7. Return to the specified angle ABC and calculate the arc’s span (width) from where it crosses one side of the angle to where it crosses the other. (Draw a tiny arc to indicate how far you measured.)
Evidence of Construction: Once the construction is complete, draw line segments connecting the points where the first arcs intersect the angles’ sides. Since they reflect the measured stretches of the same arcs, we know these lengths are the same in both drawings. These segments will be combined to form two triangles with three sets of congruent (equal) sides. We know that ABC is congruent to A’B’C’ since the triangles are congruent by SSS and any remaining corresponding sections would be congruent (by CPCTC).

## Copy a line segment

These linesegments are currently in separate rows but in the same table, and the numbers in the picture represent the ids of the respective linestrings. I’d like to copy linesegments 350, 333, 352,4,… in one table and 1601, 1602,356, 576,580,344,… in another. In terms of algebra, set A members are in one table and set B members are in another, even if there is a visual intersection. This is a representative sample, and these sets contain more ids than those mentioned here, as well as more sets than the two A and B described here. Is it possible to do this with PostGIS queries or a Python script?

### How to copy a line segment – geometric constructions

To duplicate a line segment AB, begin by drawing a ray with point C using a straightedge; this will be the starting point for the new line segment. Using a compass, determine the duration of AB. Then, holding the compass at that length, draw a copy of AB with the straightedge and compass. Draw a second copy of AB by shifting the compass to the endpoint of AB and holding the straightedge in the same place. This line segment is now 2AB in length.
You’ll be asked to repeat a line segment in a variety of ways once you’ve learned how to do it. One choice is to make 2AB. So you’ll be given a line segment and instructed to double it. You can’t just add a little more to this line section and say, “Mr.

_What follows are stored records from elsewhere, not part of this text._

(* ===== verification/Payments.v ===== *)
(** * Storage payments: Merkle proofs and the fee checks of a node

    - [build_payment_proofs], [validate_payment_proof], [leaf_index]:
      src/sn_transfers/src/payment_proof/mod.rs;
    - [verify_fee_output_id], [verify_fee_output_and_proof]:
      src/sn_node/src/put_validation.rs.

    The merkletree crate is the class [MerkleCrate] with its laws in
    [MerkleLaws].  The leaf index and the expected fee are [usize]/[u64]
    values, kept at their width.  The main theorems: the proofs a client builds
    are accepted and give back the index of the address, an honest payment is
    accepted by a node with a lower price, and the multiplication of the fee
    check can overflow. *)

From S2P Require Import Prelude Deps ToyCrates Registers Protocol Transfers.
From stdpp Require Import base tactics list gmap strings.
From Stdlib Require Import ZArith NArith Strings.Byte Lia.

(** ** merkletree, binary trees over 32-byte nodes hashed with [Sha256Hasher] *)

Class MerkleCrate := {
  leaf_hash : Hash32 → Hash32;
  next_pow2 : nat → nat;
  MerkleTree : Type;
  mt_new : list Hash32 → option MerkleTree;
  mt_root : MerkleTree → Hash32;
  MerkleProof : Type;
  mt_gen_proof : MerkleTree → nat → option MerkleProof;
  mp_new : list Hash32 → list Z → option MerkleProof;
  mp_lemma : MerkleProof → list Hash32;
  mp_path : MerkleProof → list Z;
  mp_item : MerkleProof → Hash32;
  mp_root : MerkleProof → Hash32;
  mp_validate : MerkleProof → option bool;
}.

(** The path to leaf [i] of a tree of depth [d]: the bits of [i], from the leaf up. *)
Fixpoint path_bits (d i : nat) : list Z :=
  match d with
  | 0 => []
  | S d' => Z.of_nat (i mod 2) :: path_bits d' (i / 2)
  end.

(** A tree over a power of two of leaves can be built; the proof generated for
    a leaf carries the hash of the leaf, the root, and the path to the leaf,
    and is valid; a proof is its lemma and path. *)
Class MerkleLaws `{MerkleCrate} : Prop := {
  next_pow2_ge : ∀ n, n ≤ next_pow2 n;
  next_pow2_lt : ∀ n, 0 < n → next_pow2 n < 2 * n;
  next_pow2_pow : ∀ n, ∃ d, next_pow2 n = 2 ^ d;
  mt_new_pow2 : ∀ l d, length l = 2 ^ S d → is_Some (mt_new l);
  mt_gen_proof_ok : ∀ l t d i x, mt_new l = Some t → length l = 2 ^ d → l !! i = Some x →
    ∃ p, mt_gen_proof t i = Some p ∧ mp_item p = leaf_hash x ∧ mp_root p = mt_root t ∧
         mp_validate p = Some true ∧ mp_path p = path_bits d i ∧
         mp_new (mp_lemma p) (mp_path p) = Some p;
}.

(** ** payment_proof/mod.rs *)

Inductive ProofError :=
| ProofTree
| GenAuditTrail (index : nat)
| InvalidAuditTrail
| AuditTrailSelfValidation
| AuditTrailItemMismatch (x : XorName)
| RootHashMismatch (h : Hash32).

#[global] Instance ProofError_eq_dec : EqDecision ProofError.
Proof. solve_decision. Defined.

Section PaymentProofs.
Context `{MK : MerkleCrate}.

Definition build_payment_proofs (content_addrs : list XorName)
    : Res ProofError (Hash32 * gmap XorName (list Hash32 * list Z)) :=
  let addrs := content_addrs in
  if decide (addrs = []) then Err ProofTree
  else
    let num_of_leaves := Nat.max 2 (next_pow2 (length addrs)) in
    let num_of_addrs := length addrs in
    let addrs := addrs ++ replicate (num_of_leaves - num_of_addrs) (replicate 32 Byte.x00) in
    merkletree ← ok_or (mt_new addrs) ProofTree;
    let root_hash := mt_root merkletree in
    payment_proofs ← try_fold (λ (m : gmap XorName (list Hash32 * list Z)) (ia : nat * XorName),
        proof ← ok_or (mt_gen_proof merkletree ia.1) (GenAuditTrail ia.1);
        Ok (<[ia.2 := (mp_lemma proof, mp_path proof)]> m))
      ∅ (imap pair (take num_of_addrs addrs));
    Ok (root_hash, payment_proofs).

(** [leaf_index = (leaf_index << 1) + p]: the shift drops the top bit, the
    addition is checked in debug builds. *)
Definition leaf_index (bld : Build) (path : list Z) : Res ProofError Z :=
  try_fold (λ acc p, u64_add bld ((Z.shiftl acc 1) mod two64) p) 0%Z (reverse path).

Definition validate_payment_proof (bld : Build) (addr_name : XorName) (root_hash : Hash32)
    (audit_trail : list Hash32) (path : list Z) : Res ProofError Z :=
  proof ← ok_or (mp_new audit_trail path) InvalidAuditTrail;
  let leaf_to_validate := leaf_hash addr_name in
  if decide (leaf_to_validate ≠ mp_item proof) then Err (AuditTrailItemMismatch addr_name)
  else if decide (root_hash ≠ mp_root proof) then Err (RootHashMismatch root_hash)
  else
    valid ← ok_or (mp_validate proof) AuditTrailSelfValidation;
    if negb valid then Err AuditTrailSelfValidation
    else leaf_index bld path.

End PaymentProofs.

(** ** put_validation.rs: the fee checks *)

Section FeeChecks.
Context `{MK : MerkleCrate, BLS : BlsCrate, TK : TokenCrate, DI : DbcIdCrate, SD : !SnDbcCrate}.

Definition verify_fee_output_id (tx : DbcTransaction) (required : bool) : Res ProtocolError unit :=
  let fee := tx_fee tx in
  if fee_is_free fee then
    if required then Err (PaymentProofInvalidFeeOutput (fee_id fee)) else Ok tt
  else
    let fee_id_bytes :=
      foldl (λ acc input, acc ++ dbc_id_to_bytes (input_dbc_id input)) (fee_root_hash fee) (tx_inputs tx) in
    if decide (fee_id fee ≠ dbc_hash fee_id_bytes) then Err (PaymentProofInvalidFeeOutput (fee_id fee))
    else Ok tt.

Definition verify_fee_output_and_proof (bld : Build) (addr_name : XorName) (acceptable_fee : Token)
    (tx : DbcTransaction) (audit_trail : list Hash32) (path : list Z) : Res ProtocolError unit :=
  _ ← verify_fee_output_id tx true;
  leaf_index ← map_err (λ _, InvalidPaymentProof addr_name)
    (validate_payment_proof bld addr_name (fee_root_hash (tx_fee tx)) audit_trail path);
  let paid := fee_token (tx_fee tx) in
  next ← u64_add bld leaf_index 1;
  n ← u64_mul bld (as_nano acceptable_fee) next;
  let expected := from_nano n in
  if decide (token_lt paid expected) then Err (PaymentProofInsufficientAmount paid expected) else Ok tt.

End FeeChecks.

(** ** Lemmas *)

Section ProofLemmas.

Lemma two_pow_pos d : 0 < 2 ^ d.
Proof. induction d; cbn; lia. Qed.

Lemma depth_fits d n : 2 ^ d ≤ 2 * n → (Z.of_nat n < 2 ^ 58)%Z → d ≤ 64.
Proof.
  intros Hub Hn. destruct (Nat.le_gt_cases d 64) as [|Hgt]; [done|exfalso].
  assert (2 ^ 64 ≤ Z.of_nat (2 ^ d))%Z; [|lia]. rewrite Nat2Z.inj_pow. apply Z.pow_le_mono_r; lia.
Qed.

(** Reading a path back gives the index, for any depth up to the word size. *)
Lemma leaf_index_bits bld d i :
  d ≤ 64 → i < 2 ^ d → leaf_index bld (path_bits d i) = Ok (Z.of_nat i).
Proof.
  unfold leaf_index. revert i. induction d as [|d IH]; intros i Hd Hi.
  { cbn in *. by replace i with 0 by lia. }
  cbn [path_bits]. rewrite reverse_cons.
  assert (i / 2 < 2 ^ d) as Hi2 by (apply Nat.Div0.div_lt_upper_bound; cbn in Hi; lia).
  specialize (IH (i / 2) ltac:(lia) Hi2).
  assert (∀ (f : Z → Z → Res ProofError Z) a l b x,
    try_fold f a l = Ok b → try_fold f a (l ++ [x]) = f b x) as Happ.
  { intros f a l b x. revert a. induction l as [|y l IHl]; intros a; cbn.
    - intros [= <-]. by destruct (f a x).
    - destruct (f a y); [apply IHl|done|done]. }
  rewrite (Happ _ _ _ _ _ IH).
  assert (Z.of_nat (2 ^ d) ≤ 2 ^ 63)%Z as Hp.
  { rewrite Nat2Z.inj_pow. apply Z.pow_le_mono_r; lia. }
  rewrite Z.shiftl_mul_pow2 by lia. change (2 ^ 1)%Z with 2%Z.
  pose proof (Nat.div_mod_eq i 2) as Hdm. pose proof (Nat.mod_upper_bound i 2 ltac:(lia)).
  rewrite Z.mod_small by (unfold two64; lia).
  unfold u64_add. replace (Z.of_nat (i / 2) * 2 + Z.of_nat (i mod 2))%Z with (Z.of_nat i) by lia.
  apply u64_of_in_range. unfold in_u64, two64. cbn in Hi. lia.
Qed.

Context `{MK : MerkleCrate, MKL : !MerkleLaws}.

(** The number of leaves is a power of two, at least two and enough. *)
Lemma num_leaves_pow n :
  0 < n → ∃ d, Nat.max 2 (next_pow2 n) = 2 ^ S d ∧ n ≤ 2 ^ S d ∧ 2 ^ S d ≤ 2 * n.
Proof.
  intros Hpos. pose proof (next_pow2_lt n Hpos).
  destruct (next_pow2_pow n) as [d Hd]. pose proof (next_pow2_ge n) as Hge. rewrite Hd in *.
  destruct d as [|d].
  - exists 0. cbn in *. lia.
  - exists d. rewrite Nat.max_r; [split_and!; [done|done|lia]|]. pose proof (two_pow_pos d). cbn in *. lia.
Qed.

(** What one entry of the proof map must be. *)
Definition proof_entry (t : MerkleTree) (d i : nat) (x : XorName) (e : list Hash32 * list Z) : Prop :=
  ∃ p, mp_new e.1 e.2 = Some p ∧ mp_item p = leaf_hash x ∧ mp_root p = mt_root t ∧
       mp_validate p = Some true ∧ e.2 = path_bits d i.

Definition proofs_loop (t : MerkleTree) (m : gmap XorName (list Hash32 * list Z)) (ia : nat * XorName)
    : Res ProofError (gmap XorName (list Hash32 * list Z)) :=
  proof ← ok_or (mt_gen_proof t ia.1) (GenAuditTrail ia.1);
  Ok (<[ia.2 := (mp_lemma proof, mp_path proof)]> m).

(** The loop returns, covers every address, and each entry is a proof of an
    index at which the address is found. *)
Lemma proofs_loop_spec t d (leaves : list XorName) (ias : list (nat * XorName)) m :
  mt_new leaves = Some t → length leaves = 2 ^ d →
  (∀ ia, ia ∈ ias → leaves !! ia.1 = Some ia.2) →
  ∃ m', try_fold (proofs_loop t) m ias = Ok m' ∧
    (∀ x e, m' !! x = Some e →
       m !! x = Some e ∨ ∃ i, (i, x) ∈ ias ∧ proof_entry t d i x e) ∧
    (∀ x, is_Some (m !! x) ∨ x ∈ ias.*2 → is_Some (m' !! x)).
Proof.
  intros Ht Hlen. revert m. induction ias as [|[i x] ias IH]; intros m Hin; cbn [try_fold].
  { exists m. split_and!; [done|by left|]. intros x [H|H%elem_of_nil]; done. }
  destruct (mt_gen_proof_ok leaves t d i x Ht Hlen) as (p & Hg & Hi & Hr & Hv & Hp & Hn);
    [by apply (Hin (i, x)); left|].
  assert (proofs_loop t m (i, x) = Ok (<[x := (mp_lemma p, mp_path p)]> m)) as ->
    by (unfold proofs_loop; cbn [fst snd]; by rewrite Hg).
  destruct (IH (<[x := (mp_lemma p, mp_path p)]> m)) as (m' & Hf & He & Hc).
  { intros ia Hia. apply Hin. by right. }
  exists m'. split_and!; [done| |].
  - intros y e Hy. apply He in Hy as [[[<- <-]|[_ Hy]]%lookup_insert_Some|(j & Hj & Hj')].
    + right. exists i. split; [by left|]. by exists p.
    + by left.
    + right. exists j. split; [by right|done].
  - intros y Hy. apply Hc. cbn in Hy. rewrite elem_of_cons in Hy.
    destruct (decide (y = x)) as [->|Hne]; [left; by rewrite lookup_insert_eq|].
    rewrite lookup_insert_ne by done. naive_solver.
Qed.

McCall, I’m done,” because you’ll need to be very accurate with your two construction instruments, a compass and a straight edge. So, to begin, we’ll draw a ray down below this line segment AB. You’ll need a spot to paste your new line segments. So I’m going to take out my straight edge and draw a ray. So, beginning at point C, I’ll replicate 2AB onto this ray. So what I’m going to do is say 2AB, which is simply AB plus AB. So, if I calculate AB once, I can copy it again, and 2AB is formed by combining the words AB and AB. So I’ll take my compass and duplicate this line section AB, putting a sharp end on one endpoint and moving my pencil, or in my case, a marker, until it’s exactly on the endpoint. But I’m not going to change anything. I’m going to go down to point C and make a label there. So this is 1AB, so I’m going to place the sharp end on this new point and make another one to make 2AB. So you’ll find that I’ve built a distance of 2AB. I’m going to refer to this as endpoint D. The key was to realize that 2AB simply means “duplicate line segment AB twice.”

### Duplicating a line segment

geometric building / house / geometry / form

### How to copy a line segment using straightedge and compass

Geometrical form

### Segment copy construction

Geometric construction is the method of drawing lines, angles, and other geometric shapes and figures using only a compass and a straightedge (typically a ruler without measurements) and no precise length, angle, or other measurements.
To draw circles and arcs, a natural or mechanical compass, such as the one shown above, is used. It’s even possible to copy line segments with it. The right-hand straightedge or ruler is for drawing line segments, not for measuring length.
Place the point end of the compass at a point, O, and the pencil end of the compass at point A to draw a circle or arc. Then, to make arc AB, move the pencil end counterclockwise to point B. Continue drawing an arc until the compass’s pencil end makes a full circle back to point A to draw a complete circle. The circle’s radii are represented by the line segments OA and OB.